At my first prenatal appointment, I see the baby for the first time. Just a vague form on the sonogram, a white blob of light in a sea of murky gray, it is still an embryo in the fishlike stage, with no hands or limbs, just a visibly beating heart.
The doctor uses a pregnancy wheel to calculate the due date: April 22nd. But later, when the embryo is big enough to measure, the date changes to April 12th. Already something of a miracle, this baby I conceived at 46 will be born almost exactly between my two older children’s birthdays.
But April 12th—that’s the day my mother gave birth to my little brother, the baby I couldn’t wait to meet and help take care of. The coincidence seems amazing to me, and I find myself thinking often of that baby, my brother, and that time so long ago.
* * *
I wonder how my mother felt when she discovered she was pregnant with my brother. She certainly had the glow that pregnant women have, and both she and my father seemed happy about the pregnancy, even though this baby, like my baby, had been a surprise, and her pregnancy, like mine, was high-risk. Her risk came not from age—she was only 34—but from the Rh factor, a blood incompatibility between mother and fetus that can harm a developing baby. If, as a child, I was aware of this risk, I did my best to ignore it. I felt as though a giant light was shining on me and my world, and I woke up each morning filled with excitement about the baby coming into our lives. I couldn’t wait to be a big sister, and I was hoping for a boy.
A certain wildness swirls through me in the early days of my pregnancy. Fear and anxiety threaten to overwhelm my feelings of hope and confidence. Am I crazy to be going through with this? When I tell my mother I’m pregnant, she reminds me that I am her third child, and “look how that turned out.” Like me, she considers the matching due date a positive omen.
I cling to this optimism. In those first weeks, with the onslaught of pregnancy hormones mixing with the shock of the pregnancy, I am a mess of conflicting emotions: questions about the health and viability of the fetus dampen the euphoria I feel about having been able to produce a life at an age when statistics say it is close to impossible.
My greatest fear is what I perceive to be my greatest risk—a chromosomal defect—even though statistically the risk for a miscarriage is considerably higher. My odds for carrying a baby with any kind of chromosomal problem are roughly 1 in 10, and for miscarriage, a frightening 1 in 2. Intuitively, I feel sure that everything will be okay, but I can’t help but be worried by such grim statistics.
In my 15th week, I go in for an amniocentesis, doing my best to lie still through the unbearably icky feeling of having a needle stuck into the most sacred of places, my womb. The doctor, normally friendly and relaxed, is now extremely serious, speaking in quiet, gentle tones as he performs the procedure, reminding us that even though the baby, a girl, looks perfect on the monitor, the results of the amnio could prove otherwise. Still, that voice inside me insists she is healthy.

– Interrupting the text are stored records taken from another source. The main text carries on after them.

(** [d[k]] on a dict with string keys. *)
Definition dict_getitem {V} (d : gmap string V) (k : string) : Result V :=
  match d !! k with
  | Some v => Ok v
  | None => Raise (KeyError k)
  end.

(** [for x in xs: acc = body(x, acc)], for loops that fill a local. *)
Fixpoint for_acc {S A B} (xs : list A) (acc : B) (body : A → B → M S B) : M S B :=
  match xs with
  | [] => mret acc
  | x :: xs' => acc' ← body x acc; for_acc xs' acc' body
  end.

Section Arithmetic.
Context {rt : PythonRuntime}.

(** [a % v] for an integer [a]. *)
Definition py_int_mod (a : Z) (v : PyVal) : Result PyVal :=
  let by_int b :=
    if b =? 0 then Raise (ZeroDivisionError "integer division or modulo by zero")
    else Ok (VInt (a mod b)) in
  match v with
  | VInt b => by_int b
  | VBool b => by_int (if b then 1 else 0)
  | VFloat y => r ← int_mod_float a y; mret (VFloat r)
  | VNone => Raise (TypeError "unsupported operand type(s) for %: 'int' and 'NoneType'")
  | VStr _ => Raise (TypeError "unsupported operand type(s) for %: 'int' and 'str'")
  | VClassFloat => Raise (TypeError "unsupported operand type(s) for %: 'int' and 'type'")
  end.

(** [v == 0] *)
Definition py_eq_zero (v : PyVal) : bool :=
  match v with
  | VInt z => z =? 0
  | VBool b => negb b
  | VFloat f => SFeqb f (S754_zero false)
  | _ => false
  end.
End Arithmetic.

(** The TensorFlow session used by [write_tensorboard_text]:
    [tf.Session()], [tf.summary.text(key, tf.convert_to_tensor(table))]
    and [sess.run], as one call that may do anything to the world and
    raise anything. *)
Class TensorFlow : Type := {
  session_run_text : string → list (list string) → M World string
}.

(** ** class Trainer *)
Module Trainer.

Record obj : Type := mk {
  param_keys : list string;
  brain_name : string;
  run_id : PyVal;
  trainer_parameters : gmap string PyVal;
  summary_path : string;
  trainer_metrics : TrainerMetrics.obj;
  cumulative_returns_since_policy_update : list float;
  is_training : bool;
  stats : gmap string positive
}.

Definition set_stats v o :=
  mk (param_keys o) (brain_name o) (run_id o) (trainer_parameters o) (summary_path o)
     (trainer_metrics o) (cumulative_returns_since_policy_update o) (is_training o) v.
Definition set_trainer_metrics v o :=
  mk (param_keys o) (brain_name o) (run_id o) (trainer_parameters o) (summary_path o)
     v (cumulative_returns_since_policy_update o) (is_training o) (stats o).

(** A call on [self.trainer_metrics]. *)
Definition on_trainer_metrics {A} (m : M (TrainerMetrics.obj * World) A)
  : M (obj * World) A :=
  λ '(o, w), let '(r, (tm, w')) := m (trainer_metrics o, w) in
             (r, (set_trainer_metrics tm o, w')).

(** [Trainer.__init__(brain, trainer_parameters, training, run_id)];
    [brain] enters through its [brain_name] only. The model follows the
    attribute bindings of lines 114-127 and 129. Of lines 120-121 and
    128 it keeps the exceptions that depend on the value alone: the
    empty string, which [os.makedirs] refuses with [FileNotFoundError]
    (an [OSError]); an integer outside the range of a C [int], which
    [os.path.exists] refuses with [OverflowError]; any other value that
    is not a string, which [os.path.exists], [os.makedirs] or
    [+ '.csv'] reject with [TypeError]. For any other string it takes
    the directory to exist or to be created and the [FileWriter] to
    open: the directory, the event file and what the operating system
    may refuse there are not part of this model's world, so nothing
    below is stated about them. [policy] is bound to [None]
    ([TrainerPolicy.Unset]). *)
Definition __init__ (brain_name : string) (trainer_parameters : gmap string PyVal)
    (training : bool) (run_id : PyVal) : M World obj :=
  sp ← lift_result (dict_getitem trainer_parameters "summary_path");
  match sp with
  | VStr EmptyString => raise (OSError "")
  | VStr summary_path =>
      metrics ← TrainerMetrics.__init__ (summary_path +:+ ".csv") brain_name;
      mret (mk [] brain_name run_id trainer_parameters summary_path metrics
               [] training ∅)
  | VInt n =>
      if decide (n < - 2 ^ 31) then raise (OverflowError "fd is less than minimum")
      else if decide (2 ^ 31 ≤ n) then raise (OverflowError "fd is greater than maximum")
      else raise (TypeError "summary_path is not a str")
  | _ => raise (TypeError "summary_path is not a str")
  end.

(** *** The operations a concrete trainer has to override *)

Definition parameters : M (obj * World) PyVal :=
  raise (UnityTrainerException "The parameters property was not implemented.").

Definition graph_scope : M (obj * World) PyVal :=
  raise (UnityTrainerException "The graph_scope property was not implemented.").

Definition get_max_steps : M (obj * World) Z :=
  raise (UnityTrainerException "The get_max_steps property was not implemented.").

Definition get_step : M (obj * World) Z :=
  raise (UnityTrainerException "The get_step property was not implemented.").

Definition get_last_reward : M (obj * World) PyVal :=
  raise (UnityTrainerException "The get_last_reward property was not implemented.").

Definition increment_step_and_update_last_reward : M (obj * World) PyVal :=
  raise (UnityTrainerException
           "The increment_step_and_update_last_reward method was not implemented.").

Definition add_experiences (curr_info next_info take_action_outputs : PyVal)
  : M (obj * World) PyVal :=
  raise (UnityTrainerException "The add_experiences method was not implemented.").

Definition process_experiences (current_info next_info : PyVal)
  : M (obj * World) PyVal :=
  raise (UnityTrainerException "The process_experiences method was not implemented.").

Definition end_episode : M (obj * World) PyVal :=
  raise (UnityTrainerException "The end_episode method was not implemented.").

Definition is_ready_update : M (obj * World) PyVal :=
  raise (UnityTrainerException "The is_ready_update method was not implemented.").

Definition update_policy : M (obj * World) PyVal :=
  raise (UnityTrainerException "The update_model method was not implemented.").

(** The class of the receiver: its [str(self.__class__)] and the two
    properties the inherited methods read through [self]. *)
Class TrainerClass : Type := {
  class_repr : string;
  self_get_step : M (obj * World) Z;
  self_get_max_steps : M (obj * World) Z
}.

(** [Trainer] itself, nothing overridden. *)
Definition Base : TrainerClass := {|
  class_repr := "<class 'mlagents.trainers.trainer.Trainer'>";
  self_get_step := get_step;
  self_get_max_steps := get_max_steps
|}.

Definition CUMULATIVE_REWARD : string := "Environment/Cumulative Reward".

Section Methods.
Context {rt : PythonRuntime} {tf : TensorFlow} {cls : TrainerClass}.

Definition __str__ : M (obj * World) string :=
  mret (class_repr +:+ " Trainer").

(** The body of [for k in self.param_keys] in [check_param_keys]. *)
Definition check_param_key (k : string) : M (obj * World) unit :=
  params ← self_get trainer_parameters;
  if decide (k ∈ dom params) return M (obj * World) unit then mret tt
  else
    name ← self_get brain_name;
    raise (UnityTrainerException
             ("The hyper-parameter " +:+ k +:+ " could not be found for the "
                +:+ class_repr +:+ " trainer of brain " +:+ name +:+ ".")).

Later that night, Kai and I wait together in a heavy, dreadful silence.
Our children sleep upstairs, oblivious to our anxiety. When the phone finally rings, I cannot answer it; the call is too important to risk a misunderstanding due to language. I watch my husband’s face closely as he listens to the doctor, and relief floods through me even before the smile has finished spreading across his face. The blood work, the doctor reports, has shown no chromosomal defects. Our baby is genetically perfect.